**Data for this exercise**
- Opening Delimiter -

(** * An in-memory environment (util/memenv/memenv.cc): model and properties

    The development follows the layout of the C++ source:
    - [FileState]: block storage of one file, its reference count, and the
      content operations [Read], [AppendRaw], [Append], [PreAllocate];
    - the three file views ([SequentialFileImpl], [RandomAccessFileImpl],
      [WritableFileImpl]);
    - [InMemoryEnv]: the ordered map from file names to [FileState] objects.

    Conventions.
    - [uint64_t] and [size_t] values are integers in [Z]; arithmetic that can
      leave the range is written with [wrap64].
    - A byte of memory is a [cell]: [Some b] for a byte holding [b], [None] for
      a byte whose value is indeterminate (storage obtained from [new] and not
      written yet).
    - Undefined behaviour (indexing a vector or copying memory out of range,
      using a pointer to a destroyed object, copying through or deleting a
      pointer that [new] did not return, a failed [assert] or [CHECK]) and a
      loop that makes no progress are [None] in the [option] monad. *)

From Stdlib Require Import ZArith Lia String Ascii.
From Equations Require Import Equations.
From Equations.Prop Require Import Logic.
From stdpp Require Import base option list sorting gmap strings.
Local Open Scope Z_scope.

(** ** Machine integers, memory cells, status values *)

Definition wrap64 (z : Z) : Z := z mod 2 ^ 64.

Definition cell : Type := option Byte.byte.

(** [memcpy(dst + off, src, length src)] on a buffer [dst]. *)
Definition memcpy (dst : list cell) (off : Z) (src : list cell) : option (list cell) :=
  if decide (0 ≤ off ∧ off + Z.of_nat (length src) ≤ Z.of_nat (length dst))
  then Some (take (Z.to_nat off) dst ++ src ++ drop (Z.to_nat off + length src) dst)
  else None.

(** The [len] bytes found at [buf + off]. *)
Definition peek (buf : list cell) (off len : Z) : option (list cell) :=
  if decide (0 ≤ off ∧ 0 ≤ len ∧ off + len ≤ Z.of_nat (length buf))
  then Some (take (Z.to_nat len) (drop (Z.to_nat off) buf))
  else None.

(** Modelled from the spec: the [Status] class of [util/status.h], which is
    missing.  Every operation returns an explicit status, OK or an error kind
    with its message; the environment builds [Status::OK()] and
    [Status::IOError(msg, msg2)] ([msg2] is empty when it is left out) and
    tests a status with [ok()]. *)
Inductive Status : Type :=
| OK
| IOError (msg msg2 : string).

Definition ok (s : Status) : bool :=
  match s with OK => true | IOError _ _ => false end.

(** Modelled from the spec: the [Slice] class of [util/slice.h], which is
    missing: a view of bytes, that is a pointer and a length.  The pointers
    that [FileState::Read] stores in a slice are the empty string of
    [Slice()], an address inside a block of the file, or the caller's scratch
    buffer. *)
Inductive SliceData : Type :=
| SliceEmpty
| SliceInBlock (block block_offset : Z)
| SliceScratch.

Record Slice : Type := mkSlice { data_ : SliceData; slice_size : Z }.

(** ** FileState *)

Definition kBlockSize : Z := 8 * 1024.
Arguments kBlockSize : simpl never.

(** [refs_] is an [int]: it would take 2^31 holders to overflow it, and the
    overflow of a signed integer is undefined; it is an integer without a
    bound here.  [size_] is a [uint64_t]. *)
Record FileState : Type := mkFileState {
  refs_ : Z;
  blocks_ : list (list cell);
  size_ : Z
}.

(** [FileState() : refs_(0), size_(0) {}] *)
Definition FileState_new : FileState :=
  {| refs_ := 0; blocks_ := []; size_ := 0 |}.

Definition Size (st : FileState) : Z := size_ st.

(** [new uint8_t[kBlockSize]]: a block of indeterminate bytes. *)
Definition new_block : list cell := replicate (Z.to_nat kBlockSize) None.
Arguments new_block : simpl never.

(** Replace the block [blocks_.back()] points to. *)
Definition set_back (blocks : list (list cell)) (blk : list cell) : list (list cell) :=
  <[pred (length blocks) := blk]> blocks.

- Closing Delimiter -

**Exercise instructions**
Your reply should be the lines from the one that contains "Definition new_block : list" through the end of the listing above, repeated exactly.

**Written solution**
Definition new_block : list cell := replicate (Z.to_nat kBlockSize) None.
Arguments new_block : simpl never.

(** Replace the block [blocks_.back()] points to. *)
Definition set_back (blocks : list (list cell)) (blk : list cell) : list (list cell) :=
  <[pred (length blocks) := blk]> blocks.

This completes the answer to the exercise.